We took it a step farther, trying to identify the “hot-spots” for the problem. Out of the five locations showing the worst soccer-service rates in the city, four locations were found to be at the points of the most popular club-soccer parks!
The number of people able to use a field determines a park’s capacity for service. At some level, the fields are considered full. Everyone else is now locked out of the park. How many people are able to use a field, before it is considered full, is one major aspect of program-design.
Another major aspect is the ability to attend activities, in terms of time. Schedules vary greatly from person to person. Beyond how the capacity of a play-space, as how many people can use a field or park at once, program-design should also improve the chances for more people to make it to activities appropriate for their needs. We would love to attend, but cannot make it on Thursdays at that time.
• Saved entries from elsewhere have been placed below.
(** X10: with distinct ids, saving an edit while a listed task is being
    edited rewrites that task alone, in place: its text becomes the
    trimmed edit text (so stays non-empty and trimmed), its id and
    [completed] are kept, the other tasks are untouched, and edit mode
    is left with an empty edit text. *)
Theorem save_edit_rewrites_target es t :
  NoDup (map id (e_tasks es)) ->
  In t (e_tasks es) ->
  editingId es = Some (id t) ->
  trim (editText es) <> [] ->
  exists pre post,
    e_tasks es = pre ++ t :: post /\
    handleSaveEdit es
    = mkEditSt (pre ++ mkTask (id t) (trim (editText es)) (completed t) :: post) None [] /\
    trim (trim (editText es)) = trim (editText es).
Proof.
  intros Hnd Hin He Hne.
  destruct (in_split t _ Hin) as [pre [post Hl]].
  exists pre, post; split; [exact Hl|]; split; [|apply trim_idem].
  apply save_edit_split; [rewrite <- Hl; exact Hnd | exact Hl | exact He | exact Hne].
Qed.

Lemma save_edit_rewrites_target_witness :
  let es := mkEditSt [mkTask "a" (js "feed the cat") true; mkTask "b" (js "wash dishes") false]
                     (Some "a") (5760 :: js "feed the dog" ++ [8239; 10])%N in
  exists pre post,
    e_tasks es = pre ++ mkTask "a" (js "feed the cat") true :: post /\
    handleSaveEdit es
    = mkEditSt (pre ++ mkTask "a" (trim (editText es)) true :: post) None [] /\
    trim (trim (editText es)) = trim (editText es).
Proof.
  apply (save_edit_rewrites_target _ (mkTask "a" (js "feed the cat") true)).
  - vm_compute; repeat constructor; simpl; intuition discriminate.
  - left; reflexivity.
  - reflexivity.
  - vm_compute; discriminate.
Defined.

(** X11: with distinct ids, starting to edit a listed task whose text is
    already trimmed and non-empty (as every task of a reachable screen
    state is) and saving without changing the text gives back the same
    task list. *)
Theorem start_then_save_roundtrip es t :
  NoDup (map id (e_tasks es)) ->
  In t (e_tasks es) ->
  text t <> [] -> trim (text t) = text t ->
  handleSaveEdit (handleStartEdit t es) = mkEditSt (e_tasks es) None [].
Proof.
  intros Hnd Hin Hne Htr.
  destruct (in_split t _ Hin) as [pre [post Hl]].
  rewrite (save_edit_split (handleStartEdit t es) pre t post);
    [| rewrite <- Hl; exact Hnd | exact Hl | reflexivity | simpl; rewrite Htr; exact Hne].
  simpl; rewrite Htr, Hl; destruct t; reflexivity.
Qed.

Lemma start_then_save_roundtrip_witness :
  let es := mkEditSt [mkTask "a" (js "feed the cat") true; mkTask "b" (js "wash dishes") false]
                     None [] in
  handleSaveEdit (handleStartEdit (mkTask "b" (js "wash dishes") false) es)
  = mkEditSt (e_tasks es) None [].
Proof.
  apply start_then_save_roundtrip.
  - vm_compute; repeat constructor; simpl; intuition discriminate.
  - right; left; reflexivity.
  - discriminate.
  - reflexivity.
Defined.

(** ** Theme colours (constants/theme.ts, hooks/use-theme-color.ts) *)

Inductive ColorScheme := light | dark.

(** [keyof typeof Colors.light & keyof typeof Colors.dark] *)
Inductive ColorName := c_text | c_background | c_card | c_border | c_tint | c_delete.

(** [export const Colors = { light: {...}, dark: {...} }] *)
Definition Colors (theme : ColorScheme) (name : ColorName) : string :=
  match theme, name with
  | light, c_text => "#1a2634"
  | light, c_background => "#e8f2fa"
  | light, c_card => "#f5f9fd"
  | light, c_border => "#c5d9ed"
  | light, c_tint => "#5b9bd5"
  | light, c_delete => "#b85c58"
  | dark, c_text => "#e8eef4"
  | dark, c_background => "#1a2332"
  | dark, c_card => "#243447"
  | dark, c_border => "#3a4d66"
  | dark, c_tint => "#7eb8f0"
  | dark, c_delete => "#e09898"
  end.

(** [props: { light?: string; dark?: string }] *)
Record ThemeProps := mkThemeProps {
  p_light : option string;
  p_dark : option string
}.

Definition prop_for (props : ThemeProps) (theme : ColorScheme) : option string :=
  match theme with
  | light => p_light props
  | dark => p_dark props
  end.

(** [useThemeColor(props, colorName)]:
    [const theme = useColorScheme() ?? 'light'; const colorFromProps = props[theme];
     if (colorFromProps) return colorFromProps; else return Colors[theme][colorName];]
    [useColorScheme()] is [None] when it yields [null] or [undefined]; a
    string is truthy exactly when it is not empty. *)
Definition useThemeColor (scheme : option ColorScheme) (props : ThemeProps)
    (colorName : ColorName) : string :=
  let theme := match scheme with Some t => t | None => light end in
  match prop_for props theme with
  | Some c => if String.eqb c "" then Colors theme colorName else c
  | None => Colors theme colorName
  end.

(** ** The page script (src/script.js) *)

(** The two texts the toggle button shows: ['🌙'] and ['☀️']. *)
Inductive Icon := moon | sun.

(** The page as [script.js] sees it: the [data-theme] attribute of the
    root element ([getAttribute] gives [null] when it is absent), the
    ['theme'] entry of [localStorage], whether a [.theme-toggle] button
    exists and its text. *)
Record Page := mkPage {
  dataTheme : option string;
  storedTheme : option string;
  hasToggle : bool;
  toggleText : option Icon
}.

Definition icon_for (theme : string) : Icon :=
  if String.eqb theme "light" then moon else sun.

(** [toggleTheme()] *)
Definition toggleTheme (p : Page) : Page :=
  let newTheme := match dataTheme p with
                  | Some c => if String.eqb c "light" then "dark" else "light"
                  | None => "light"
                  end in
  mkPage (Some newTheme) (Some newTheme) (hasToggle p)
         (if hasToggle p then Some (icon_for newTheme) else toggleText p).

(** The top-level code run on page load:
    [const savedTheme = localStorage.getItem('theme') || 'dark'; ...] *)
Definition loadTheme (p : Page) : Page :=
  let savedTheme := match storedTheme p with
                    | Some v => if String.eqb v "" then "dark" else v
                    | None => "dark"
                    end in
  mkPage (Some savedTheme) (storedTheme p) (hasToggle p)
         (if hasToggle p then Some (icon_for savedTheme) else toggleText p).

(** The scroll listener, registered only when a [.scroll-to-top] button
    exists: [if (window.scrollY > 300) add('visible') else remove('visible')];
    [visible] is whether the button's class list has ['visible']. *)
Definition onScroll (scrollY : Z) (visible : bool) : bool :=
  if Z.ltb 300 scrollY then true else false.

Definition scrollEvents (hasButton : bool) (visible : bool) (ys : list Z) : bool :=
  if hasButton then fold_left (fun v y => onScroll y v) ys visible else visible.

(** X12: [useThemeColor] never yields an empty colour; a [null] colour
    scheme is read as light; only the override for the scheme in use
    counts, and an empty-string override is ignored in favour of the
    palette entry. *)
Theorem theme_color_resolution scheme props props' name :
  let theme := match scheme with Some t => t | None => light end in
  useThemeColor scheme props name <> "" /\
  useThemeColor None props name = useThemeColor (Some light) props name /\
  (prop_for props' theme = prop_for props theme ->
   useThemeColor scheme props' name = useThemeColor scheme props name) /\
  (prop_for props theme = Some "" -> useThemeColor scheme props name = Colors theme name).
Proof.
  intros theme; unfold useThemeColor; fold theme.
  split; [|split; [reflexivity | split]].
  - destruct (prop_for props theme) as [c|].
    + destruct (String.eqb c "") eqn:E; [|intros H; rewrite H in E; discriminate E].
      destruct theme, name; discriminate.
    + destruct theme, name; discriminate.
  - intros H; rewrite H; reflexivity.
  - intros ->; reflexivity.
Qed.

Lemma theme_color_resolution_witness :
  let props := mkThemeProps (Some "") (Some "#000000") in
  let props' := mkThemeProps (Some "") None in
  useThemeColor None props c_tint <> "" /\
  useThemeColor None props c_tint = useThemeColor (Some light) props c_tint /\
  (prop_for props' light = prop_for props light ->
   useThemeColor None props' c_tint = useThemeColor None props c_tint) /\
  (prop_for props light = Some "" -> useThemeColor None props c_tint = Colors light c_tint).
Proof. exact (theme_color_resolution None _ _ c_tint). Defined.

(** X13: toggling the theme twice brings the page back to its theme
    exactly when that theme was 'light' or 'dark'; from a missing or any
    other value the first toggle lands on 'light'. *)
Theorem toggle_theme_twice p :
  (dataTheme (toggleTheme (toggleTheme p)) = dataTheme p <->
   dataTheme p = Some "light" \/ dataTheme p = Some "dark") /\
  ((dataTheme p <> Some "light" /\ dataTheme p <> Some "dark") ->
   dataTheme (toggleTheme p) = Some "light").
Proof.
  destruct p as [[c|] st hb tt]; cbn [dataTheme toggleTheme].
  - destruct (String.eqb c "light") eqn:El; simpl.
    + apply String.eqb_eq in El; subst c.
      split; [split; [intros _; left; reflexivity | intros _; reflexivity]|].
      intros [H _]; exfalso; apply H; reflexivity.
    + apply String.eqb_neq in El.
      split; [split|].
      * intros H; right; symmetry; exact H.
      * intros [H|H]; [injection H as H; contradiction | symmetry; exact H].
      * intros _; reflexivity.
  - split; [split; [discriminate | intros [H|H]; discriminate H] | intros _; reflexivity].
Qed.

Fixpoint toggles (n : nat) (p : Page) : Page :=
  match n with
  | 0 => p
  | S k => toggles k (toggleTheme p)
  end.

(** X14: from page load on, however many times the theme is toggled,
    an existing toggle button shows the moon exactly when the theme is
    'light' (the sun otherwise), and once toggled the stored theme is
    the one on the page. *)
Theorem toggle_icon_in_sync p n :
  hasToggle p = true ->
  let q := toggles n (loadTheme p) in
  (exists th, dataTheme q = Some th /\ toggleText q = Some (icon_for th)) /\
  (n <> 0 -> storedTheme q = dataTheme q).
Proof.
  intros Hb; cbv zeta.
  assert (Hgen : forall m r, hasToggle r = true ->
            (exists th, dataTheme r = Some th /\ toggleText r = Some (icon_for th)) ->
            (exists th, dataTheme (toggles m r) = Some th /\
                        toggleText (toggles m r) = Some (icon_for th)) /\
            (m <> 0 -> storedTheme (toggles m r) = dataTheme (toggles m r))).
  { induction m as [|m IH]; intros r Hr Hs; simpl; [split; [exact Hs | intros H; contradiction]|].
    assert (Hr' : hasToggle (toggleTheme r) = true) by exact Hr.
    assert (Hs' : exists th, dataTheme (toggleTheme r) = Some th /\
                             toggleText (toggleTheme r) = Some (icon_for th))
      by (unfold toggleTheme; rewrite Hr; eexists; split; reflexivity).
    destruct (IH _ Hr' Hs') as [H1 H2]; split; [exact H1|].
    intros _; destruct m as [|m]; [reflexivity | apply H2; discriminate]. }
  apply Hgen; [exact Hb|].
  unfold loadTheme; rewrite Hb; eexists; split; reflexivity.
Qed.

Lemma toggle_icon_in_sync_witness :
  let q := toggles 3 (loadTheme (mkPage None (Some "") true None)) in
  (exists th, dataTheme q = Some th /\ toggleText q = Some (icon_for th)) /\
  (3 <> 0 -> storedTheme q = dataTheme q).
Proof. apply toggle_icon_in_sync; reflexivity. Defined.

(** X15: a toggled theme survives a reload: loading the page again with
    the storage [toggleTheme] left shows the same theme. Loading itself
    never writes the storage, and falls back to 'dark' when the stored
    theme is missing or empty. *)
Theorem theme_persists_reload p r :
  storedTheme r = storedTheme (toggleTheme p) ->
  dataTheme (loadTheme r) = dataTheme (toggleTheme p) /\
  storedTheme (loadTheme r) = storedTheme r /\
  (forall q, (storedTheme q = None \/ storedTheme q = Some "") ->
             dataTheme (loadTheme q) = Some "dark").
Proof.
  intros Hst; split; [|split; [reflexivity|]].
  - unfold loadTheme; cbn [dataTheme]; rewrite Hst.
    destruct p as [[c|] st hb tt]; cbn [toggleTheme storedTheme dataTheme];
      [destruct (String.eqb c "light")|]; reflexivity.
  - intros q [H|H]; unfold loadTheme; rewrite H; reflexivity.
Qed.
The key to program-design is in improved capacity and availability in ways which are easily manageable and at least as effective (for a range outcomes) as traditional approaches to soccer and sport programs.
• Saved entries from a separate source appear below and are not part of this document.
(** Modelled from the spec: a refresh replaces the key set and the timestamp
    of the entry as a unit; a failed fetch is a hard failure. *)
Definition refresh (handle : nat) (e : KeySetCacheEntry) (now : Z) (st : State)
  : (Exn + gmap string PublicKey) * State :=
  let st := log (NetworkFetch (href (endpoint e))) st in
  match fetchJWKS (href (endpoint e)) now with
  | None => (inl (JOSEError NetworkFailure "NetworkFailure"), st)
  | Some ks =>
      (inr ks,
       {| entries := <[handle := {| endpoint := endpoint e; keys := Some ks;
                                    fetchedAt := now; ttl := ttl e |}]>
                     (entries st);
          trace := trace st |})
  end.

(** Modelled from the spec: a lookup that still fails after the refresh is
    a hard failure (section 4.3). *)
Definition lookup_after_refresh (handle : nat) (e : KeySetCacheEntry)
    (key_id : string) (now : Z) (st : State) : (Exn + PublicKey) * State :=
  match refresh handle e now st with
  | (inl err, st) => (inl err, st)
  | (inr ks, st) =>
      match ks !! key_id with
      | Some k => (inr k, st)
      | None => (inl (JOSEError UnknownKeyId "UnknownKeyId"), st)
      end
  end.

(** Modelled from the spec: key lookup by key-id (section 4.3).  Key
    material is fetched on first use, when the TTL (milliseconds, against a
    clock in seconds) has elapsed, and when the key-id is not in the cached
    set; a lookup that still fails after the refresh is a failure. *)
Definition resolveKey (handle : nat) (key_id : string) (now : Z) (st : State)
  : (Exn + PublicKey) * State :=
  let st := log (KeyLookup key_id) st in
  match entries st !! handle with
  | None => (inl (JOSEError UnknownKeyId "UnknownKeyId"), st)
  | Some e =>
      match keys e with
      | None => lookup_after_refresh handle e key_id now st
      | Some ks =>
          if bool_decide (ttl e <= (now - fetchedAt e) * 1000) then
            lookup_after_refresh handle e key_id now st
          else
            match ks !! key_id with
            | Some k => (inr k, st)
            | None => lookup_after_refresh handle e key_id now st
            end
      end
  end.

(** Modelled from the spec: the dot-separated segments of a token. *)
Fixpoint split_dots (s : string) : list string :=
  match s with
  | EmptyString => [EmptyString]
  | String c s' =>
      if bool_decide (c = "."%char) then EmptyString :: split_dots s'
      else match split_dots s' with
           | seg :: rest => String c seg :: rest
           | [] => [String c EmptyString]
           end
  end.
With better program-design, we see an increase in the capacity of parks and the ability for people to attend. As a consequence, outcomes and impact of parks and programming also increase across the board.
A Much Needed Solution. While traveling to learn from others, we realized that common problems in the game were repeating all over the United States, and even abroad.
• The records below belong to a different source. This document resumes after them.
(** Under the same conditions, and when 1occ.tmp holds the whole lines L1 (or
    is missing, L1 empty), the statistics read back after generateFinalFiles
    add up: the count of fens-withoutone.tsv is the count of
    fens-onlyrecurrent.tsv plus the lines of the partitions 9 to 2, and the
    count of fens-all.tsv is that plus the lines of 1occ.tmp. *)
Theorem finalStats_add_up : forall tempDir outputDir f parts L1,
  Forall (fun i => piped f (partition_file tempDir i) = render (parts i) /\
                   Forall (fun l => no_break l = true) (parts i)) [9; 8; 7; 6; 5; 4; 3; 2]%nat ->
  path_join tempDir "1occ.tmp" <> path_join outputDir "fens-withoutone.tsv" ->
  piped f (path_join tempDir "1occ.tmp") = render L1 ->
  Forall (fun l => no_break l = true) L1 ->
  let s := calculateFinalStats outputDir (generateFinalFiles tempDir outputDir f) in
  withoutOneCount s =
    (onlyRecurrentCount s + length (flat_map parts [9; 8; 7; 6; 5; 4; 3; 2]%nat))%nat /\
  allCount s = (withoutOneCount s + length L1)%nat.
Proof.
  intros tempDir outputDir f parts L1 Hparts Hdist H1 HL1 s.
  destruct (gen_files tempDir outputDir f parts Hparts Hdist) as (E1 & E2 & HX & E3).
  set (only := path_join outputDir "fens-onlyrecurrent.tsv") in *.
  set (X := tail_list f only ++ flat_map parts partition_indices) in *.
  assert (Cwo : withoutOneCount s = length X).
  { apply (countLines_render _ _ _ E1 HX). }
  assert (Call : allCount s = (length X + length L1)%nat).
  { unfold s, calculateFinalStats. cbn [allCount].
    rewrite H1, <- render_app in E2. change (hdr :: X ++ L1) with ((hdr :: X) ++ L1) in E2.
    rewrite (countLines_render _ _ (X ++ L1)).
    - apply length_app.
    - exact E2.
    - apply Forall_app. split; assumption. }
  assert (Conly : onlyRecurrentCount s = length (tail_list f only)).
  { unfold s, calculateFinalStats. cbn [onlyRecurrentCount]. fold only.
    unfold countLines. rewrite E3.
    - unfold tail_list. destruct (fs_lookup f only) as [c|]; [|reflexivity].
      destruct (readline_lines c); cbn [tl length]; lia.
    - apply path_join_ne. discriminate.
    - apply path_join_ne. discriminate. }
  rewrite Call, Cwo, Conly. unfold X. rewrite length_app. split; reflexivity.
Qed.

Lemma finalStats_add_up_witness :
  Forall (fun i => piped sample_fs (partition_file "tmp" i) = render (sample_parts i) /\
                   Forall (fun l => no_break l = true) (sample_parts i)) [9; 8; 7; 6; 5; 4; 3; 2]%nat /\
  path_join "tmp" "1occ.tmp" <> path_join "out" "fens-withoutone.tsv" /\
  piped sample_fs (path_join "tmp" "1occ.tmp") = render ["c" ++ TAB ++ "1"]%string /\
  Forall (fun l => no_break l = true) ["c" ++ TAB ++ "1"]%string /\
  let s := calculateFinalStats "out" (generateFinalFiles "tmp" "out" sample_fs) in
  withoutOneCount s =
    (onlyRecurrentCount s + length (flat_map sample_parts [9; 8; 7; 6; 5; 4; 3; 2]%nat))%nat /\
  allCount s = (withoutOneCount s + length ["c" ++ TAB ++ "1"]%string)%nat.
Proof.
  assert (H3 : piped sample_fs (path_join "tmp" "1occ.tmp") = render ["c" ++ TAB ++ "1"]%string)
    by reflexivity.
  assert (H4 : Forall (fun l => no_break l = true) ["c" ++ TAB ++ "1"]%string)
    by (repeat constructor).
  split; [exact sample_parts_ok|split; [exact sample_dist|split; [exact H3|split; [exact H4|]]]].
  exact (finalStats_add_up "tmp" "out" sample_fs sample_parts _ sample_parts_ok sample_dist H3 H4).
Defined.

End OutputProps.

Module ChunkFilesFacts.
Import Js ChunkSorter FinalOutput ChunkFiles NumberFacts OutputFacts.
Local Open Scope list_scope.

Lemma run_batch_app : forall a b f,
  run_batch f (a ++ b) =
  match run_batch f a with
  | None => None
  | Some (ss, f') =>
      match run_batch f' b with
      | None => None
      | Some (ss', f'') => Some (ss ++ ss', f'')
      end
  end.
Proof.
  induction a as [|cf a IH]; intros b f; cbn [app run_batch].
  - destruct (run_batch f b) as [[ss f']|]; reflexivity.
  - destruct (processSingleChunk f cf) as [[s f1]|]; [|reflexivity].
    rewrite IH. destruct (run_batch f1 a) as [[ss f2]|]; [|reflexivity].
    destruct (run_batch f2 b) as [[ss' f3]|]; reflexivity.
Qed.

Lemma sort_batches_seq : forall fuel step files f, (1 <= step)%nat ->
  (length files <= fuel)%nat ->
  sort_batches fuel step files f =
  match run_batch f files with
  | Some (ss, f') => AllSorted ss f'
  | None => SortFailed
  end.
Proof.
  induction fuel as [|fuel IH]; intros step files f Hs Hlen.
  - destruct files; [reflexivity|cbn [length] in Hlen; lia].
  - destruct files as [|x xs]; [reflexivity|].
    assert (E : run_batch f (x :: xs) =
                run_batch f (firstn step (x :: xs) ++ skipn step (x :: xs)))
      by (rewrite firstn_skipn; reflexivity).
    cbn [sort_batches]. rewrite E, run_batch_app.
    destruct (run_batch f (firstn step (x :: xs))) as [[ss f']|]; [|reflexivity].
    rewrite IH; [|exact Hs|].
    + destruct (run_batch f' (skipn step (x :: xs))) as [[ss' f'']|]; reflexivity.
    + rewrite length_skipn. cbn [length] in *. lia.
Qed.

Lemma sort_batches_stuck : forall fuel files f, files <> [] ->
  sort_batches fuel 0 files f = NeverEnds.
Proof.
  induction fuel as [|fuel IH]; intros files f Hf.
  - destruct files; [congruence|reflexivity].
  - destruct files as [|x xs]; [congruence|].
    cbn [sort_batches firstn run_batch skipn]. rewrite IH by exact Hf. reflexivity.
Qed.

Lemma take_digits_all : forall s, all_digits (fst (take_digits s)) = true.
Proof.
  induction s as [|c s IH]; [reflexivity|]. cbn [take_digits].
  destruct (is_digit c) eqn:Ec; [|reflexivity].
  destruct (take_digits s) as [d r] eqn:E. cbn [fst] in *. cbn [all_digits]. rewrite Ec, IH.
  reflexivity.
Qed.

Lemma match_at_digits : forall suffix s d, match_at suffix s = Some d ->
  all_digits d = true /\ d <> "".
Proof.
  intros suffix s d H. unfold match_at in H.
  destruct (String.prefix "chunk_" s); [|discriminate].
  pose proof (take_digits_all (String.substring 6 (String.length s - 6) s)) as Hd.
  destruct (take_digits (String.substring 6 (String.length s - 6) s)) as [d0 r].
  cbn [fst] in Hd. destruct d0 as [|c d1]; [discriminate|].
  destruct (String.prefix suffix r); [|discriminate]. injection H as <-.
  split; [exact Hd|discriminate].
Qed.

Lemma chunk_match_digits : forall suffix s d, chunk_match suffix s = Some d ->
  all_digits d = true /\ d <> "".
Proof.
  intros suffix. induction s as [|c s IH]; intros d H; cbn [chunk_match] in H.
  - destruct (match_at suffix "") eqn:E; [|discriminate].
    injection H as <-. exact (match_at_digits _ _ _ E).
  - destruct (match_at suffix (String c s)) eqn:E.
    + injection H as <-. exact (match_at_digits _ _ _ E).
    + exact (IH _ H).
Qed.

Lemma parse_digits_some : forall b s a, exists z, parse_digits b s (Some a) = Some z.
Proof.
  intros b. induction s as [|c s IH]; intros a; [eexists; reflexivity|].
  cbn [parse_digits]. destruct (digit_value b c); [apply IH|eexists; reflexivity].
Qed.

Lemma digit_value_digit : forall c, ChunkFiles.is_digit c = true ->
  exists v, digit_value 10 c = Some v.
Proof.
  intros c H. destruct (is_digit_cases c H) as [E|[E|[E|[E|[E|[E|[E|[E|[E|E]]]]]]]]];
    subst c; eexists; reflexivity.
Qed.

Lemma parseInt_digits_some : forall d, all_digits d = true -> d <> "" ->
  exists z, parseInt d = Some z.
Proof.
  intros d Hd Hne. rewrite parseInt_digits by exact Hd.
  destruct d as [|c d]; [congruence|]. cbn [all_digits] in Hd.
  apply andb_prop in Hd as [Hc _]. destruct (digit_value_digit c Hc) as [v Hv].
  cbn [parse_digits]. rewrite Hv. apply parse_digits_some.
Qed.

Lemma chunk_number_some : forall suffix name, exists z, chunk_number suffix name = Some z.
Proof.
  intros suffix name. unfold chunk_number.
  destruct (chunk_match suffix name) as [d|] eqn:E.
  - destruct (chunk_match_digits _ _ _ E) as [Hd Hne]. exact (parseInt_digits_some d Hd Hne).
  - eexists; reflexivity.
Qed.

Lemma by_chunk_number_sym : forall suffix a b,
  by_chunk_number suffix b a = CompOpp (by_chunk_number suffix a b).
Proof.
  intros suffix a b. unfold by_chunk_number.
  destruct (chunk_number suffix a), (chunk_number suffix b); try reflexivity.
  apply Z.compare_antisym.
Qed.

(** Ascending chunk numbers, both numbers being defined. *)
Definition num_le (suffix a b : string) : Prop :=
  exists x y, chunk_number suffix a = Some x /\ chunk_number suffix b = Some y /\ (x <= y)%Z.

Lemma le_num_le : forall suffix a b,
  StableSort.le (by_chunk_number suffix) a b -> num_le suffix a b.
Proof.
  intros suffix a b H. unfold StableSort.le, by_chunk_number in H.
  destruct (chunk_number_some suffix a) as [x Hx], (chunk_number_some suffix b) as [y Hy].
  rewrite Hx, Hy in H. exists x, y. split; [exact Hx|split; [exact Hy|exact H]].
Qed.

Lemma sort_by_number : forall suffix l,
  Permutation (StableSort.sort (by_chunk_number suffix) l) l /\
  Sorted (num_le suffix) (StableSort.sort (by_chunk_number suffix) l).
Proof.
  intros suffix l. split; [apply SortFacts.sort_perm|].
  apply (sorted_impl _ _ _ (le_num_le suffix)).
  apply SortFacts.sort_sorted; exact (by_chunk_number_sym suffix).
Qed.

End ChunkFilesFacts.

Module ChunkFilesProps.
Import Js ChunkSorter FinalOutput ChunkFiles ChunkFilesFacts.
Local Open Scope list_scope.

(** With at least one worker, processAllChunks gives the same outcome as
    sorting every chunk file one after the other in chunkFiles order: the
    batch size only changes how many sorts run at once. It rejects exactly
    when one of the sorts does. *)
Theorem processAllChunks_sequential : forall numWorkers tempDir names f,
  (1 <= numWorkers)%nat ->
  processAllChunks numWorkers tempDir (Some names) f =
  match run_batch f (chunkFiles tempDir names) with
  | Some (ss, f') => AllSorted ss f'
  | None => SortFailed
  end.
Proof.
  intros numWorkers tempDir names f Hn. unfold processAllChunks.
  apply sort_batches_seq; [lia|lia].
Qed.

Lemma processAllChunks_sequential_witness :
  (1 <= 4)%nat /\
  processAllChunks 4 "tmp" (Some ["chunk_0.tmp"; "chunk_1.tmp"])
    [("tmp/chunk_0.tmp", "b|1-0"); ("tmp/chunk_1.tmp", "a|0-1")] =
  match run_batch [("tmp/chunk_0.tmp", "b|1-0"); ("tmp/chunk_1.tmp", "a|0-1")]
          (chunkFiles "tmp" ["chunk_0.tmp"; "chunk_1.tmp"]) with
  | Some (ss, f') => AllSorted ss f'
  | None => SortFailed
  end.
Proof.
  assert (H : (1 <= 4)%nat) by lia. split; [exact H|].
  exact (processAllChunks_sequential 4 "tmp" _ _ H).
Defined.

(** When the machine reports no CPU (numWorkers = 0), the batch step is 0:
    with at least one chunk file the loop never advances and
    processAllChunks never ends. *)
Theorem processAllChunks_no_workers : forall tempDir names f,
  chunkFiles tempDir names <> [] ->
  processAllChunks 0 tempDir (Some names) f = NeverEnds.
Proof.
  intros tempDir names f H. unfold processAllChunks. apply sort_batches_stuck. exact H.
Qed.

Lemma processAllChunks_no_workers_witness :
  chunkFiles "tmp" ["chunk_0.tmp"] <> [] /\
  processAllChunks 0 "tmp" (Some ["chunk_0.tmp"]) [] = NeverEnds.
Proof.
  assert (H : chunkFiles "tmp" ["chunk_0.tmp"] <> []) by (vm_compute; discriminate).
  split; [exact H|]. exact (processAllChunks_no_workers "tmp" _ [] H).
Defined.

(** chunkFiles lists, under tempDir, exactly the directory entries that start
    with chunk_, end with .tmp and do not contain _sorted, ordered by
    ascending chunk number; every such name has a chunk number (0 when the
    number cannot be read). *)
Theorem chunkFiles_order : forall tempDir names,
  exists L, chunkFiles tempDir names = map (path_join tempDir) L /\
    Permutation L (filter select_chunk names) /\ Sorted (num_le ".tmp") L.
Proof.
  intros tempDir names.
  exists (StableSort.sort (by_chunk_number ".tmp") (filter select_chunk names)).
  split; [reflexivity|apply sort_by_number].
Qed.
We saw common problems that we were not seeing within our programs. It seems like there was a need to share what we were doing.
This is why Unite The Game Foundation was established—to share our solutions to common problems, delivered to local playing fields.
How Much Of A Solution, And How Can It Be Certain? The Numbers Speak Volumes. Through research in and around our own programs, we have learned a lot about what works, what does not, why and how.
By working on projects with others, we have been able to develop useful tools that can help where problems in common need similar solutions. We share tools, insights, and resources through our Foundation. If you are interested, please reach out.
Quantifying the impact of programming at community play-spaces is a tall order. It requires help from others a lot bigger and smarter than us.
We worked together with 13 football associations across Europe and the UK, as well as 12 universities, in a project organized and funded by UEFA and WHO. The study aimed to measure the impact of participation in football across a nation, a region and then locally at one particular football club. The result of this work is a baseline model we can use determine impact of programming and prospective programming at community play-spaces. We can quantify and consider the logic of investment in play-spaces and programs at a location, the power of football!
The only way to tackle BIG problems is to work together.
Our focus as an operator of programs has been research and development, only working on a scale large to continue improving the way we do things. Beyond this, we aim to share our programs with others.
We share our programs and results with others.
Through our Foundation, we aim to help local clubs, associations, and governing bodies by sharing solutions that aid program or facility development.
More on the Foundation can be found at unitethegame.org
Since 2005. Unite The Game has been an initiative aimed to provide resources that aid and bring together soccer enthusiasts. The original effort was in the form of an online social platform that brought people to fields and provided some useful functionality to help operators organize the game. The platform eventually gave way to the popular NBC Sport Engine.